When I was 28 and writing poetry, I wrote a poem lamenting the feeling that I was invisible because I was no longer the youngest, cutest thing on the block --- and I had become a mother. Now I'm in my sixties and really invisible. And I like it!

Sunday, March 24, 2019

Once upon a time in Gibraltar



Fifty years ago today, I was a bride. I was eighteen years old.

The love of my young life was a sailor stationed aboard the USS Canopus in Rota, Spain. I was a high school senior when we met. To me, it felt like a match made in heaven. He was six years older, gorgeous, worldly, smart, artistic, and divorced. That's why we went to Gibraltar to marry. It was 1969 and Franco was in power in Spain. Divorced people were not allowed to marry on Spanish soil, not even on an American military base in the base chapel. So we set out for British soil where they weren't so picky about such things.

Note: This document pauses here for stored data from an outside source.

(** Steps 2 to 4 of the page loop: the canvas of one page. *)
Definition renderPage (env : Env) (page : Page.t) (originalWidth originalHeight : number)
  (marks : list Mark.t) : Canvas :=
  let sw := sidebarWidth originalWidth in
  let tw := totalWidth originalWidth in
  let header :=
    {| text := js "Grading Report / 评分报告";
       at_x := Double.add originalWidth sidebarPadding;
       at_y := 60 |} in
  let base :=
    [FillRect 0 0 tw originalHeight;
     DrawImage (Page.imageUrl page);
     FillRect originalWidth 0 sw originalHeight;
     Divider originalWidth originalHeight;
     FillText
       (Bold (Double.floor (Double.mul originalWidth (Double.lit (25 # 1000)))))
       header] in
  {| width := tw;
     height := originalHeight;
     commands :=
       fst (fold_left (renderMark env originalWidth originalHeight) marks
              (base, Double.add 60 60)) |}.

(** The page loop, from page [i] on; [pdf] holds the pages added so
    far. *)
Fixpoint assemble (env : Env) (i : nat) (pages : list Page.t)
  (marks : list Mark.t) (pdf : list PdfPage) : Outcome (list PdfPage) :=
  match pages with
  | [] => Resolved pdf
  | page :: rest =>
    let sorted := pageMarks marks i in
    match loadImage env (Page.imageUrl page) with
    | None => Rejected (ImageLoadError i)
    | Some (naturalWidth, naturalHeight) =>
      let originalWidth := inject_Z naturalWidth in
      let originalHeight := inject_Z naturalHeight in
      let tw := totalWidth originalWidth in
      if negb (getContext env i) then assemble env (S i) rest marks pdf
      else
        let canvas := renderPage env page originalWidth originalHeight sorted in
        assemble env (S i) rest marks
          (pdf ++ [{| page_width := tw;
                      page_height := originalHeight;
                      orientation :=
                        if Double.gt tw originalHeight then landscape
                        else portrait;
                      picture := canvas |}])
    end
  end.

Definition generateGradedPDF (env : Env) (pages : list Page.t)
  (marks : list Mark.t) : Outcome (list PdfPage) :=
  assemble env 0 pages marks [].

End Compositor.

(* ===================================================================== *)
(** * Notions used in the statements *)
(* ===================================================================== *)

Module Notions.

(** The comparator [(a, b) => key(a) - key(b)] and the order it is meant
    to produce. *)
Definition byKey {A : Type} (key : A -> number) (a b : A) : number :=
  Double.sub (key a) (key b).

Definition keyLe {A : Type} (key : A -> number) (a b : A) : Prop :=
  (key a <= key b)%Q.

(** The first [n] random draws of a grading call: distinct draws gave
    distinct suffixes, and a suffix is made of base-36 digits (it holds no
    hyphen). *)
Definition fairDraws (env : Reconciler.Env) (n : nat) : Prop :=
  (forall i j, (i < n)%nat -> (j < n)%nat ->
     Reconciler.randomSuffix env i = Reconciler.randomSuffix env j -> i = j) /\
  (forall i, (i < n)%nat ->
     ~ In JsString.hyphen (Reconciler.randomSuffix env i)).

(** The number of draws a grading call makes: one for each mark it
    creates. *)
Definition drawCount (env : Reconciler.Env) (pages : list Page.t) : nat :=
  match Reconciler.gradeExamPages env pages with
  | Resolved (created, _) => length created
  | Rejected _ => 0
  end.

Definition rawXY (m : Raw.t) : number * number := (Raw.x m, Raw.y m).
Definition markXY (m : Mark.t) : number * number := (Mark.x m, Mark.y m).

(** The j-th mark created by a call carries the j-th draw. *)
Definition drawn (env : Reconciler.Env) (marks : list Mark.t) (n : nat) : Prop :=
  length marks = n /\
  forall j m, nth_error marks j = Some m ->
    exists pid,
      Mark.id m = js "mark-" ++ pid ++ js "-" ++ Reconciler.randomSuffix env j.

(** What a session guarantees about the ids in the [marks] state, given
    the clock readings [used] by the adds made so far. *)
Definition wellNamed (used : list Z) (marks : list Mark.t) : Prop :=
  NoDup (map Mark.id marks) /\
  forall m, In m marks ->
    (exists t, In t used /\ Mark.id m = js "manual-" ++ JsString.of_int t) \/
    (exists rest, Mark.id m = js "mark-" ++ rest).

Definition fairSession (events : list Editor.Event) : Prop :=
  forall env pages,
    In (Editor.FilesGraded env pages) events ->
    fairDraws env (drawCount env pages).

Definition nonEmpty (l : Compositor.Line) : Prop := Compositor.text l <> [].

Definition loads (env : Compositor.Env) (page : Page.t) : Prop :=
  Compositor.loadImage env (Page.imageUrl page) <> None.

End Notions.

(* ===================================================================== *)
(** * Sample inputs *)
(* ===================================================================== *)

Module Samples.

(** A service that answers every page with one mark, given the rotation
    and the language it reports; the n-th random suffix is n in decimal. *)
Definition oneMarkService (rotation : Z) (language : string) (m : Raw.t)
  : Reconciler.Env :=
  {| Reconciler.apiKeyConfigured := true;
     Reconciler.generateContent := fun _ =>
       Some (Reconciler.Text
               {| Reconciler.rotation_needed := Some rotation;
                  Reconciler.detected_language := Some (js language);
                  Reconciler.marks := Some [m] |});
     Reconciler.canvasRotate := fun url _ => Some (url ++ js "#rotated");
     Reconciler.randomSuffix := fun n => JsString.of_int (Z.of_nat n) |}.

Definition scan : Page.t := Page.mk (js "p1") (js "blob:1") 0 None.

Definition markAt (name : string) (y : number) : Mark.t :=
  Mark.mk (js name) 50 y correct 0 None None None None.

Definition fourMarks : list Mark.t :=
  [markAt "a" 50; markAt "b" 10; markAt "c" 90; markAt "d" 10].

(** Text metrics: every code unit is 10 pixels wide. *)
Definition tenPerUnit (s : jsstring) : number :=
  (10 * inject_Z (Z.of_nat (length s)))%Q.

(** A browser in which every image has the given size. *)
Definition browser (size : Z * Z) (context : bool) : Compositor.Env :=
  {| Compositor.loadImage := fun _ => Some size;
     Compositor.getContext := fun _ => context;
     Compositor.measureText := fun _ => tenPerUnit |}.

Definition brokenImage : Compositor.Env :=
  {| Compositor.loadImage := fun _ => None;
     Compositor.getContext := fun _ => true;
     Compositor.measureText := fun _ => tenPerUnit |}.

End Samples.

(* ===================================================================== *)
(** * The grading canvas ([components/GradingCanvas.tsx]) *)
(* ===================================================================== *)

Module GradingCanvas.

As it happened, it was a Monday and the people who were married just before the weekend in the same office, by the same somewhat elderly, very British official, were John Lennon and Yoko Ono. Not that we saw them. But they did scandalize the officiating bureaucrat by showing up barefoot which he described with much indignation. Heaven forfend.

There is no remaining photographic evidence of our nuptials. They were lost somewhere in my parents' move from Spain to England. Nonetheless, I remember some small details. I was shocked to see myself referred to as a "spinster" on the marriage certificate. I did not like the dress I was wearing. It had been purchased for my HS graduation from the Base Exchange and was brown and white. Who wants to get married in brown? Was it an omen?

My family toasted us at a Chinese restaurant afterward, a treat not available where we lived. Altogether, it was a long and happy day. We took a train to Madrid for our wedding night, followed by a honeymoon hitchhiking through Spain and Morocco.

Fifty years is a long time whether or not a marriage lasts. And a relationship can outlive a marriage by a long shot. We had a son after 5 years and split up when he was a baby. Ever after, we've all been family. New marriages, more kids, many moves and life's vicissitudes haven't changed the fact that once upon a time there was love. And marriage. And fun.

I'm lucky to have had many lives in this one incarnation.